EXERCISE INSTRUCTIONS
Reproduce only the top of the records, down to and including the line containing "apply He; rewrite".

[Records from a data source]
•••

(** It is done. *)
Record switched (base : gmap string Container) v : Prop := {
  switched_active : v.1 !! active = Some deployed;
  switched_previous : v.1 !! previous = Some (Container.set_running false old);
  switched_stage : v.1 !! stage = None;
  switched_lease : v.1 !! lease = None;
  switched_network : v.2 !! network <> Some false;
  switched_others : others base v;
}.

(** Looking up, knowing that the names differ. *)
Lemma names_ne :
  active <> stage /\ active <> previous /\ active <> failed /\ active <> lease /\ stage <> previous /\
  stage <> failed /\ stage <> lease /\ previous <> failed /\ previous <> lease /\ failed <> lease.
Proof.
  destruct names_distinct as [Hnd _]. rewrite !NoDup_cons in Hnd.
  rewrite !elem_of_cons in Hnd. split_and!; intros Heq; destruct Hnd as (Hn1 & Hn2 & Hn3 & Hn4 & _); naive_solver.
Qed.
Ltac names_tac :=
  pose proof names_ne as (? & ? & ? & ? & ? & ? & ? & ? & ? & ?); cbn [fst snd];
  repeat first [rewrite lookup_insert_eq | rewrite lookup_delete_eq
               |rewrite lookup_insert_ne by congruence | rewrite lookup_delete_ne by congruence]; try done.
Ltac others_tac He :=
  intros k Hk; rewrite !elem_of_cons in Hk; cbn [fst snd];
  repeat first [rewrite lookup_insert_ne by naive_solver | rewrite lookup_delete_ne by naive_solver];
  apply He; rewrite !elem_of_cons; naive_solver.

(** From the renamed stage to the end. *)
Definition finish (had_active : bool) : act ActivationReceipt :=
  found ← container_exists active;
  if found : bool then fail (invalid "activation target unexpectedly exists") else
  _ ← docker ["rename"; stage; active];
  running ← inspect_bool active "{{.State.Running}}";
  _ ← (if negb running then docker ["start"; active] else mret ());
  _ ← remove_if_exists lease;
  rollback_available ← (if had_active : bool then mret true else container_exists previous);
  mret (receipt spec approval rollback_available false).

Lemma goes_finish base v b had_active :
  v.1 !! active = None -> v.1 !! previous = Some (Container.set_running false old) ->
  v.1 !! stage = Some (Container.set_running b deployed) -> v.2 !! network <> Some false -> others base v ->
  exists w, goes (finish had_active) v (Ok (receipt spec approval true false)) w /\ switched base w.
Proof.
  intros Ha Hp Hs Hn He. set (w := (delete lease (<[active := deployed]> (delete stage v.1)), v.2) : view_t).
  exists w. split.
  - unfold finish. eapply goes_bind; [by eapply goes_exists_None|]. cbn iota.
    eapply goes_bind; [by eapply goes_rename|]. eapply goes_bind; [eapply goes_running, lookup_insert_eq|].
    apply goes_bind with () (<[active := deployed]> (delete stage v.1), v.2).
    + destruct b; cbn [Container.running Container.set_running negb]; [apply goes_ret|].
      rewrite <- (insert_insert_eq (delete stage v.1) active deployed (Container.set_running false deployed)).
      exact (goes_start (<[active := Container.set_running false deployed]> (delete stage v.1), v.2) active
        (Container.set_running false deployed) (lookup_insert_eq _ _ _) (deployable_starts Hdeploy)).
    + eapply goes_bind; [apply goes_remove|]. fold w. destruct had_active.
      * eapply goes_bind; [apply goes_ret|]. apply goes_ret.
      * eapply goes_bind; [eapply goes_exists_Some|apply goes_ret]. unfold w. names_tac.
  - split; unfold w; [names_tac..|done|]. others_tac He.
Qed.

•••

RESULT OF THE EXERCISE
(** It is done. *)
Record switched (base : gmap string Container) v : Prop := {
  switched_active : v.1 !! active = Some deployed;
  switched_previous : v.1 !! previous = Some (Container.set_running false old);
  switched_stage : v.1 !! stage = None;
  switched_lease : v.1 !! lease = None;
  switched_network : v.2 !! network <> Some false;
  switched_others : others base v;
}.

(** Looking up, knowing that the names differ. *)
Lemma names_ne :
  active <> stage /\ active <> previous /\ active <> failed /\ active <> lease /\ stage <> previous /\
  stage <> failed /\ stage <> lease /\ previous <> failed /\ previous <> lease /\ failed <> lease.
Proof.
  destruct names_distinct as [Hnd _]. rewrite !NoDup_cons in Hnd.
  rewrite !elem_of_cons in Hnd. split_and!; intros Heq; destruct Hnd as (Hn1 & Hn2 & Hn3 & Hn4 & _); naive_solver.
Qed.
Ltac names_tac :=
  pose proof names_ne as (? & ? & ? & ? & ? & ? & ? & ? & ? & ?); cbn [fst snd];
  repeat first [rewrite lookup_insert_eq | rewrite lookup_delete_eq
               |rewrite lookup_insert_ne by congruence | rewrite lookup_delete_ne by congruence]; try done.
Ltac others_tac He :=
  intros k Hk; rewrite !elem_of_cons in Hk; cbn [fst snd];
  repeat first [rewrite lookup_insert_ne by naive_solver | rewrite lookup_delete_ne by naive_solver];
  apply He; rewrite !elem_of_cons; naive_solver.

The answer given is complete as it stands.